### INSTRUCTIONS FOR THE TASK
Which lines below fall between the one containing "end end end end." and the one containing "Some host =>"? Repeat them exactly, counting both of those lines, and add nothing else.

#### DATASET RECORDS

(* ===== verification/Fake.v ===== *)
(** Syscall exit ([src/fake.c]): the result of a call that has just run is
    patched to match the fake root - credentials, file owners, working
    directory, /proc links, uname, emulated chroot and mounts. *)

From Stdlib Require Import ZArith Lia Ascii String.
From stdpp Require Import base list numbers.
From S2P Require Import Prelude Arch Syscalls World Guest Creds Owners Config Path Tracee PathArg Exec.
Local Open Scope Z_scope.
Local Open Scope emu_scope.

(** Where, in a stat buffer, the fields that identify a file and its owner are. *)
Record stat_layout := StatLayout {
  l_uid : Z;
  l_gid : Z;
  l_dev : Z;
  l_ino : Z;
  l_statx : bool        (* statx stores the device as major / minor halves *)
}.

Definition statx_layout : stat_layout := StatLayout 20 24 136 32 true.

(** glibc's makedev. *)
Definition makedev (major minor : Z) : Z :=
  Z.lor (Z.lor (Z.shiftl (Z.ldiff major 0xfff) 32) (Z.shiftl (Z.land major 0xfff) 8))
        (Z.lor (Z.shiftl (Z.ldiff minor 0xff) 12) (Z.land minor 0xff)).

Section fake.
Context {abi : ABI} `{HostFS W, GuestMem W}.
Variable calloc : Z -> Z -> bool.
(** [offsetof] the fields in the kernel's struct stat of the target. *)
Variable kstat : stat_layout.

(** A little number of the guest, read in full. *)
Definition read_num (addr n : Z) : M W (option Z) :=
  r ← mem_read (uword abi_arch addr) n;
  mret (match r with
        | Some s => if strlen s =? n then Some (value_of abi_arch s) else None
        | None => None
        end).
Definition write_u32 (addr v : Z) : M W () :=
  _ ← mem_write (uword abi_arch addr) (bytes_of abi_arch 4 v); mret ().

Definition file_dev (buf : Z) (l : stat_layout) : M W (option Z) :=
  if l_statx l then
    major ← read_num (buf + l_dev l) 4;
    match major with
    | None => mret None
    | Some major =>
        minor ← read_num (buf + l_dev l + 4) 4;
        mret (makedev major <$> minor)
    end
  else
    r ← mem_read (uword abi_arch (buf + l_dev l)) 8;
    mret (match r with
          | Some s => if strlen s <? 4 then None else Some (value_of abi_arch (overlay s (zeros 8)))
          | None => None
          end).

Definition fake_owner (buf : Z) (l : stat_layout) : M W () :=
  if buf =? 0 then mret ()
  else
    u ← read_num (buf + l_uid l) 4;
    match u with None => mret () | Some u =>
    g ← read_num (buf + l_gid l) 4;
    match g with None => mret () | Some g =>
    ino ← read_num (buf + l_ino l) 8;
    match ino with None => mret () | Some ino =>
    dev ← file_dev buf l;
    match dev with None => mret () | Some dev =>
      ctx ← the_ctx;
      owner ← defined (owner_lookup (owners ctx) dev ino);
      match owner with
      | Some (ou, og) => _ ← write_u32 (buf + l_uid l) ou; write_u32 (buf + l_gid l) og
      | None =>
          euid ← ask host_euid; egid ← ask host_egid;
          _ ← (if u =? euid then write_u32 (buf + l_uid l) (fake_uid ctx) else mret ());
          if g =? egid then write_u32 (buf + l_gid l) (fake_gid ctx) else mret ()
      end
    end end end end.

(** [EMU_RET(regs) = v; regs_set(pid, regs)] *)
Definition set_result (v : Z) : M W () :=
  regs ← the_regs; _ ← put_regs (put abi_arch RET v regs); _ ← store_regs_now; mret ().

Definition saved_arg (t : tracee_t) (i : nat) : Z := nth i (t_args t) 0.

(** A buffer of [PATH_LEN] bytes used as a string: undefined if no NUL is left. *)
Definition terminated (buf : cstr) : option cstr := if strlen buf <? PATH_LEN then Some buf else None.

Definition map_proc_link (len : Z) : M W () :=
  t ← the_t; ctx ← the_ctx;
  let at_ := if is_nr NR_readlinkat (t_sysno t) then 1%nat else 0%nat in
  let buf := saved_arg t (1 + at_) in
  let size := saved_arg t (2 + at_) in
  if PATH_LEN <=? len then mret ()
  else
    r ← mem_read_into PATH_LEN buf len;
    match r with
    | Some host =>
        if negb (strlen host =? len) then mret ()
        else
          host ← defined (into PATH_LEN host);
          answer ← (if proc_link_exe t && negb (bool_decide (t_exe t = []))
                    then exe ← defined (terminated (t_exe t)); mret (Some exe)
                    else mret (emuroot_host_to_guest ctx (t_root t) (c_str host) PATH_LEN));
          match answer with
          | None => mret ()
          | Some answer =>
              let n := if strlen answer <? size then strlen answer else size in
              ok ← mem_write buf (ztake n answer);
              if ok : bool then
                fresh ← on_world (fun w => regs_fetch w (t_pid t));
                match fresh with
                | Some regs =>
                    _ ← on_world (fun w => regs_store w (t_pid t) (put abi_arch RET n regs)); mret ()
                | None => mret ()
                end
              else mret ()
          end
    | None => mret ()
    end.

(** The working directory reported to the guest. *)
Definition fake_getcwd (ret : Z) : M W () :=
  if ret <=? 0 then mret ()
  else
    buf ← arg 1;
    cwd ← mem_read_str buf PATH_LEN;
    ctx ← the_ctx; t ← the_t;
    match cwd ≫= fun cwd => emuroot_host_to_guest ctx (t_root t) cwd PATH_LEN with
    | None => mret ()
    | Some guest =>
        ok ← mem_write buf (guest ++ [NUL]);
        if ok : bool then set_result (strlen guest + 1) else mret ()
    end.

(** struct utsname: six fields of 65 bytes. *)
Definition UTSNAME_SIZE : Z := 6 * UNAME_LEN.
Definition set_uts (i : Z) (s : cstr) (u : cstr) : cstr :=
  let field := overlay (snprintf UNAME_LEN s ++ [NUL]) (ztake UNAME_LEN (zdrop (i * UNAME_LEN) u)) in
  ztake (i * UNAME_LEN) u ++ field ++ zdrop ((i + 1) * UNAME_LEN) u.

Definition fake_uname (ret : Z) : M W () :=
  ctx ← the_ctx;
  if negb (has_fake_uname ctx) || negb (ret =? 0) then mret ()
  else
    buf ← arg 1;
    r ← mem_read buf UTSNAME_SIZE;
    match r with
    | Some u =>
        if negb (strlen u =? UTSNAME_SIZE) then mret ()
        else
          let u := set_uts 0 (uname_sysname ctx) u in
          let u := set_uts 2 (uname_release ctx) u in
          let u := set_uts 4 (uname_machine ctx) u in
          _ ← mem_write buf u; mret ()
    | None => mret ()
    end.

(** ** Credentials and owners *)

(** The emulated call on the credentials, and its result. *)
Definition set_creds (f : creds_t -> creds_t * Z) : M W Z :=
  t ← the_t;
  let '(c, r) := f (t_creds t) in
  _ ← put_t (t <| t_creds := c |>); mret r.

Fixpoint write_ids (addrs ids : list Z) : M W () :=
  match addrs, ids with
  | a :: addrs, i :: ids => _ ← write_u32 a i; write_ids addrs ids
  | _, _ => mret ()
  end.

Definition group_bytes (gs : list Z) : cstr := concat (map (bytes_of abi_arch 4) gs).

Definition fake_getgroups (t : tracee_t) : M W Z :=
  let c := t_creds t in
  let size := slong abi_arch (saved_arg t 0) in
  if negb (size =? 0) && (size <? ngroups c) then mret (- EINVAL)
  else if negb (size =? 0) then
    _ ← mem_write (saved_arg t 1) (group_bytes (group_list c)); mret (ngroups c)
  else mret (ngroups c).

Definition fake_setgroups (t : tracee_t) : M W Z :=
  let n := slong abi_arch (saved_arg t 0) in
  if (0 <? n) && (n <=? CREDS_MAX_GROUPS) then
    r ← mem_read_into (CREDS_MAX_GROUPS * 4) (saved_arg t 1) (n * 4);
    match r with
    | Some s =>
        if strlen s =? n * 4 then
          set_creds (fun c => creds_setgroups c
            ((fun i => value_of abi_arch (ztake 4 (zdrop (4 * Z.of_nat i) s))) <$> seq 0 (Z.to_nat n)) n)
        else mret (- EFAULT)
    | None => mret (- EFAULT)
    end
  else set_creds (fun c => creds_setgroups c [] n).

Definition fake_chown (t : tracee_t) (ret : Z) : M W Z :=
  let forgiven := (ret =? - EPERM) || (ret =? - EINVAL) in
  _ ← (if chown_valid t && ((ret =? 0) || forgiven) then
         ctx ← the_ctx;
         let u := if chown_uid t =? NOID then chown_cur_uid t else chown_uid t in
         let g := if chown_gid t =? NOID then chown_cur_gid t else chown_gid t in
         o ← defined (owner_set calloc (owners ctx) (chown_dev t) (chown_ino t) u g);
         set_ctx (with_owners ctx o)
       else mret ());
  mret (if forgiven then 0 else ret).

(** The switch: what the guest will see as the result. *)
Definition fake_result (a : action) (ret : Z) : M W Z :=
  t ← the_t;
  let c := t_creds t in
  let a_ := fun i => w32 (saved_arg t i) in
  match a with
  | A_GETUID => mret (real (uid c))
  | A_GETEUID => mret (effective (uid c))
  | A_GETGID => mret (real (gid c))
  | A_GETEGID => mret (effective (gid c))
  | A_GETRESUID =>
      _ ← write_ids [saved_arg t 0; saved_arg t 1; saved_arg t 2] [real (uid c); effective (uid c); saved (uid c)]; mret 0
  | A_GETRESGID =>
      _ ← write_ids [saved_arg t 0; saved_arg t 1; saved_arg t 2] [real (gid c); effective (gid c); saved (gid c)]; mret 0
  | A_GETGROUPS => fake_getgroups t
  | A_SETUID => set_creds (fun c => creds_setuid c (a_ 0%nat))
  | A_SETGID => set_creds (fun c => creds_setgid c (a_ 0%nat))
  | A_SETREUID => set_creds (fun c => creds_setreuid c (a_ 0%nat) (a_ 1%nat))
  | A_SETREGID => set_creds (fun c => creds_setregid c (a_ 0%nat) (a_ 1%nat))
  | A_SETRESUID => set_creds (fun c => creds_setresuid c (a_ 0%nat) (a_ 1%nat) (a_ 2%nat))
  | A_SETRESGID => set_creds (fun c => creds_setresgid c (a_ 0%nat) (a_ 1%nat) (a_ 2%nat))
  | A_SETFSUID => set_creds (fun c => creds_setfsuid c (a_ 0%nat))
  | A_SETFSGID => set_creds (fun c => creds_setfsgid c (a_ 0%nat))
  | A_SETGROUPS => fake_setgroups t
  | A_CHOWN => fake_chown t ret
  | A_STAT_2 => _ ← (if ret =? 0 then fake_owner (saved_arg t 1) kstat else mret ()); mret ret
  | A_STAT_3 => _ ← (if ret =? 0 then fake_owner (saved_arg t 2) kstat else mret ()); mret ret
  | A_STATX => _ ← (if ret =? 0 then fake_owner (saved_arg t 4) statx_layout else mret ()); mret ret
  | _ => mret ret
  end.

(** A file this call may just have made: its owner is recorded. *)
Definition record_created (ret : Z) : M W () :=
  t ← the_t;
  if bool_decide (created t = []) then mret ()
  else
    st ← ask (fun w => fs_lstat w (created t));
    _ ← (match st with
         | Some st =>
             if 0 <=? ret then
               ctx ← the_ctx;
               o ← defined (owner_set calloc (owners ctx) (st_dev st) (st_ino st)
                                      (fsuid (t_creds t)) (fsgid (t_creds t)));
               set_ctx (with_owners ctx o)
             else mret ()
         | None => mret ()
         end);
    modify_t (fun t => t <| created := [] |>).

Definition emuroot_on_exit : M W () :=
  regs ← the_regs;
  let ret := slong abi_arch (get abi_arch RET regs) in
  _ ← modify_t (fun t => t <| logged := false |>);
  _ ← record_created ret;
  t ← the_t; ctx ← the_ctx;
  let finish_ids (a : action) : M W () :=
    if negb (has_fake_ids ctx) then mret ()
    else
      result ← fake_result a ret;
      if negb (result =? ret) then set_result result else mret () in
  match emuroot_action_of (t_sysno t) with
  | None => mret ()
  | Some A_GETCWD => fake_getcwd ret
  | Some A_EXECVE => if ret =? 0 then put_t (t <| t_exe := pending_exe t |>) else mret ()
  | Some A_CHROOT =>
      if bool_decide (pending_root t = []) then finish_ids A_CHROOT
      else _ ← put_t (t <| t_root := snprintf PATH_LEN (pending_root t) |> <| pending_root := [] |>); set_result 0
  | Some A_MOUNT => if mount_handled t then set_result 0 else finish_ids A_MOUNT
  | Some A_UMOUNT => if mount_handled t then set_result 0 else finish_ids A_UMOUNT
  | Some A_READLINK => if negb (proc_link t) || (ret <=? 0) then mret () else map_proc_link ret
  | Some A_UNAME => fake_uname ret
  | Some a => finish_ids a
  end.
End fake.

########

### COMPLETED EXERCISE
    end end end end.

(** [EMU_RET(regs) = v; regs_set(pid, regs)] *)
Definition set_result (v : Z) : M W () :=
  regs ← the_regs; _ ← put_regs (put abi_arch RET v regs); _ ← store_regs_now; mret ().

Definition saved_arg (t : tracee_t) (i : nat) : Z := nth i (t_args t) 0.

(** A buffer of [PATH_LEN] bytes used as a string: undefined if no NUL is left. *)
Definition terminated (buf : cstr) : option cstr := if strlen buf <? PATH_LEN then Some buf else None.

Definition map_proc_link (len : Z) : M W () :=
  t ← the_t; ctx ← the_ctx;
  let at_ := if is_nr NR_readlinkat (t_sysno t) then 1%nat else 0%nat in
  let buf := saved_arg t (1 + at_) in
  let size := saved_arg t (2 + at_) in
  if PATH_LEN <=? len then mret ()
  else
    r ← mem_read_into PATH_LEN buf len;
    match r with
    | Some host =>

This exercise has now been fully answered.